Dimerization, liquid-liquid condensate formation, and amyloid deposition are all examples of macromolecular assembly and phase transitions essential for healthy cellular function but that become dysregulated in disease. A common underlying mechanism in these transitions is the dehydration of macromolecule surfaces. Through this lens, a deeper understanding emerges of how changing solvent conditions (e.g., solvent polarity, temperature, pH) affect the intracellular solubility of macromolecules. The cell cycle can be reframed as a cyclical change in solvent conditions, which, at an atomic scale, corresponds to the cyclical precipitation and solubilization of nucleic acid-binding proteins interacting with RNA or DNA. To solubilize nucleic acid-binding proteins, a negative counterion is required to pair with the Lysine/Arginine cations.
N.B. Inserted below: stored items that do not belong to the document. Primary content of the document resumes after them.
(** [d.pop(key)] *)
Definition dict_pop (key : string) (d : gmap string field)
  : exn + (field * gmap string field) :=
  match d !! key with
  | Some v => inr (v, delete key d)
  | None => inl (KeyError key)
  end.

(** [d[key]] *)
Definition dict_getitem (key : string) (d : gmap string field) : exn + field :=
  match d !! key with
  | Some v => inr v
  | None => inl (KeyError key)
  end.

(** [d.get(key, dflt)] *)
Definition dict_get (key : string) (dflt : field) (d : gmap string field)
  : field :=
  default dflt (d !! key).

(** [result[key].append(value)] on a [defaultdict(list)]; the groups are
    kept in the order in which their keys were first seen. *)
Fixpoint defaultdict_append {V} (key : string) (value : V)
  (d : list (string * list V)) : list (string * list V) :=
  match d with
  | [] => [(key, [value])]
  | (k, vs) :: d' =>
      if decide (k = key) then (k, vs ++ [value]) :: d'
      else (k, vs) :: defaultdict_append key value d'
  end.

(** [d[key]] on a [defaultdict(list)]: the list under the key, empty when
    the key has not been seen. *)
Fixpoint defaultdict_get {V} (key : string) (d : list (string * list V))
  : list V :=
  match d with
  | [] => []
  | (k, vs) :: d' => if decide (k = key) then vs else defaultdict_get key d'
  end.

(** ** Lookups that record failures *)

(** [FlockwaveServer._find_in_registry]: the entry, or [None] with a
    failure registered in the response. *)
Definition _find_in_registry {R E} `{Registry R E} (registry : R)
  (entry_id : string) (response : FlockwaveResponse) (failure_reason : pyval)
  : option E * FlockwaveResponse :=
  match find_by_id registry entry_id with
  | Some entry => (Some entry, response)
  | None => (None, add_failure entry_id failure_reason response)
  end.

Definition _find_uav_by_id (app : FlockwaveServer) (uav_id : string)
  (response : FlockwaveResponse) : option UAV * FlockwaveResponse :=
  _find_in_registry (uav_registry app) uav_id response (PyStr "No such UAV").

Definition _find_command_receipt_by_id (app : FlockwaveServer)
  (receipt_id : string) (response : FlockwaveResponse)
  : option CommandExecutionStatus * FlockwaveResponse :=
  _find_in_registry (command_execution_manager app) receipt_id response
    (PyStr "No such receipt").

(** [FlockwaveServer._sort_uavs_by_drivers]: the loop, with the mapping
    built so far and the response as accumulators. *)
Fixpoint _sort_uavs_by_drivers_from (app : FlockwaveServer)
  (uav_ids : list string) (result : list (string * list UAV))
  (response : FlockwaveResponse)
  : list (string * list UAV) * FlockwaveResponse :=
  match uav_ids with
  | [] => (result, response)
  | uav_id :: rest =>
      match _find_uav_by_id app uav_id response with
      | (Some uav, response') =>
          _sort_uavs_by_drivers_from app rest
            (defaultdict_append (uav_driver uav) uav result) response'
      | (None, response') =>
          _sort_uavs_by_drivers_from app rest result response'
      end
  end.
ATP is the primary intracellular counterion, linking solubilization and precipitation dynamics directly to cellular metabolism. This framework highlights how cellular, in vivo conditions vary dramatically across time and space, revealing complexities that in vitro experiments often fail to capture. Recent advances in understanding these cyclical solvent-driven transitions are crucial to furthering progress in cell biology.